Jess i Rory z "Gilmore Girls" nie powinni być razem? Milo Ventimiglia miał z nimi pewien problem
Karolina Noga
20 lutego 2023, 13:34
"Gilmore Girls" (Fot. WB)
Skórzana kurtka, buntownicze spojrzenie i miłość do książek – to wystarczyło, by większość fanów "Gilmore Girls" pokochała Jessa. Tymczasem grający go Milo Ventimiglia nie sądzi, że to był wtedy dobry materiał na partnera.
Skórzana kurtka, buntownicze spojrzenie i miłość do książek – to wystarczyło, by większość fanów "Gilmore Girls" pokochała Jessa. Tymczasem grający go Milo Ventimiglia nie sądzi, że to był wtedy dobry materiał na partnera.
W "Gilmore Girls" nie brakowało romantycznych zawirowań, a pikanterii do życia uczuciowego Rory (Alexis Bledel) zdecydowanie dodał Jess, siostrzeniec Luke'a (Scott Patterson) i klasyczny "niegrzeczny chłopiec". Widzowie oszaleli na punkcie zbuntowanego nastolatka i wielu kibicowało jego związkowi z główną bohaterką, tymczasem grający go Milo Ventimiglia nie podziela tej opinii.
Gilmore Girls – Jess i Rory nie powinni być razem?
Milo Ventimiglia, który obecnie promuje swój nowy serial "The Company You Keep", powiedział w rozmowie z magazynem "InStyle", że gdy Jess po raz pierwszy pojawił się w "Gilmore Girls", był jeszcze dzieciakiem. Jego zdaniem zdecydowanie nie nadawał się wtedy do poważnego związku.
— Jess był dzieckiem. Myślę, że Jess miał jeszcze dużo do przeżycia. I nie sądzę, że był najlepiej przygotowany w początkowych latach życia – nie mając ojca, nie mając rodzica. Musiał odnaleźć swoją drogę na własną rękę.

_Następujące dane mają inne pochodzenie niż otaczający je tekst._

Definition perform (a : action) : M unit :=
  match a with
  | Packet fuel packet len interface => sr_integ_input fuel packet len interface
  | ArpRound => arp_thread_round
  | DijkstraRound timed_out => dijkstra_round timed_out
  | HelloRound => pwospf_hello_round
  | LsuRound => pwospf_lsu_round
  | LsuTimeoutRound => pwospf_lsu_timeout_round
  | LsuBcastRound => pwospf_lsu_bcast_round
  | SpingRound => sping_queue_cleanup_round
  | Client cx commands fd recvs => _ ← process_client_request cx commands fd recvs; mret tt
  | Web cx commands cwd fopen fd recvs sends =>
      _ ← service_request cx commands cwd fopen fd recvs sends; mret tt
  | Output payload proto src dest => _ ← sr_integ_ip_output payload proto src dest; mret tt
  | FindSource dest => _ ← sr_integ_findsrcip dest; mret tt
  end.

(** What the drivers and the transport stack give the router. *)
Definition action_ok (a : action) : Prop :=
  match a with
  | Packet _ packet _ _ => is_bytes packet
  | Output payload _ _ dest => is_bytes payload /\ is_u32 dest
  | _ => True
  end.

Section Steps.
Context `{Strcmp}.

(** The state is set up, the interfaces are announced, then the tables are set up. *)
Definition boot (netfpga : bool) (vns_ifs : list sr_vns_if) (lines : list string) : M unit :=
  init netfpga;; foreach sr_integ_add_interface vns_ifs;; sr_integ_hw_setup lines.

(** The worlds the router reaches. *)
Inductive reachable : world -> Prop :=
  | reach_boot netfpga vns_ifs lines w w' :
      env_ok (w_env w) -> Forall vif_ok vns_ifs ->
      boot netfpga vns_ifs lines w = Done tt w' -> reachable w'
  | reach_step a w w' :
      reachable w -> action_ok a -> perform a w = Done tt w' -> reachable w'.

Lemma preserves_perform a : action_ok a -> preserves (perform a) any.
Proof.
  destruct a; cbn [perform action_ok]; unfold sr_integ_input, sr_integ_ip_output, integ_ip_output,
    sr_integ_findsrcip; intros Ha; lazymatch type of Ha with _ /\ _ => destruct Ha | _ => idtac end; keep.
Qed.

Lemma boot_ok netfpga vns_ifs lines : Forall vif_ok vns_ifs ->
  hoare (fun _ => True) (boot netfpga vns_ifs lines) (fun _ => state_ok).
Proof.
  intros Hv. eapply hoare_bind; [apply init_ok|]. intros [].
  assert (preserves (foreach sr_integ_add_interface vns_ifs;; sr_integ_hw_setup lines) any) as Hk.
  { eapply preserves_bind; [|intros _ _; apply preserves_sr_integ_hw_setup].
    eapply preserves_foreach; [exact Hv|]. intros v. apply preserves_init_add_interface. }
  exact (hoare_conseq _ _ _ _ _ Hk (fun rs Hrs => Hrs) (fun a rs Hrs => proj2 Hrs)).
Qed.

(** The invariant holds wherever the router gets, and the clock stays what it is. *)
Lemma reachable_invariant w : reachable w -> env_ok (w_env w) /\ state_ok (w_rs w).
Proof.
  induction 1 as [netfpga vns_ifs lines w w' He Hv Hb|a w w' Hr [He Hok] Ha Hp].
  - pose proof (boot_ok netfpga vns_ifs lines Hv w He I) as Hk. rewrite Hb in Hk.
    destruct Hk as [-> ?]. done.
  - pose proof (preserves_perform a Ha w He Hok) as Hk. rewrite Hp in Hk. destruct Hk as (-> & _ & ?). done.
Qed.

(** ** Correctness *)

(** C4: Every state the router reaches, whatever packets, client requests and calls
    of the transport stack it gets and in whatever order its threads run, is
    well formed: each field holds a value of its C type, the ARP cache has one
    entry per address, the ARP queue one per next hop with between one and five
    requests sent for it, the router list one per router id, and the queued
    frames are made of bytes. *)
Theorem reachable_state_ok w : reachable w -> state_ok (w_rs w).
Proof. intros Hr. by apply reachable_invariant. Qed.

Ventimiglia zauważa jednak, że z biegiem czasu Jess faktycznie przeszedł przemianę i dojrzał, stając się prawdziwym facetem w miejsce zbuntowanego nastolatka.
— Myślę, że doszedł do tego trochę szybciej, (…) w sensie akceptacji tego, kim był, tego, kim chciał być i kogo chciał mieć obok siebie.
Jess pojawił się w życiu Rory ponownie w miniserialu "A Year in the Life" ("Kochane kłopoty: Rok z życia"). Niektórzy z fanów uważają, że to właśnie on jest ojcem dziecka bohaterki, a tej teorii mocno kibicuje serialowy Luke.
— To mój siostrzeniec! Kocham tego dzieciaka, to krew z krwi. Bardzo lubię Mila. Nie chodzi o to, że nie lubię Jareda [Padaleckiego] czy Matta [Czuchry'ego], po prostu dużo z nim pracowałem i zawsze mi się to podobało. Gdy dorastałem, byłem jak połączenie Deana i Jessa. Uduchowiony i poetycki, ale miałem w sobie coś w rodzaju drażliwego Kerouaca [Jack Kerouac – kanadyjski pisarz] – powiedział Patterson.
Na ten moment wciąż nie wiadomo, czy zobaczymy sequel netfliksowej miniserii. Aktorzy mają inne zobowiązania zawodowe, ale widzowie wciąż mają nadzieję na rozwiązanie finałowego cliffhangera.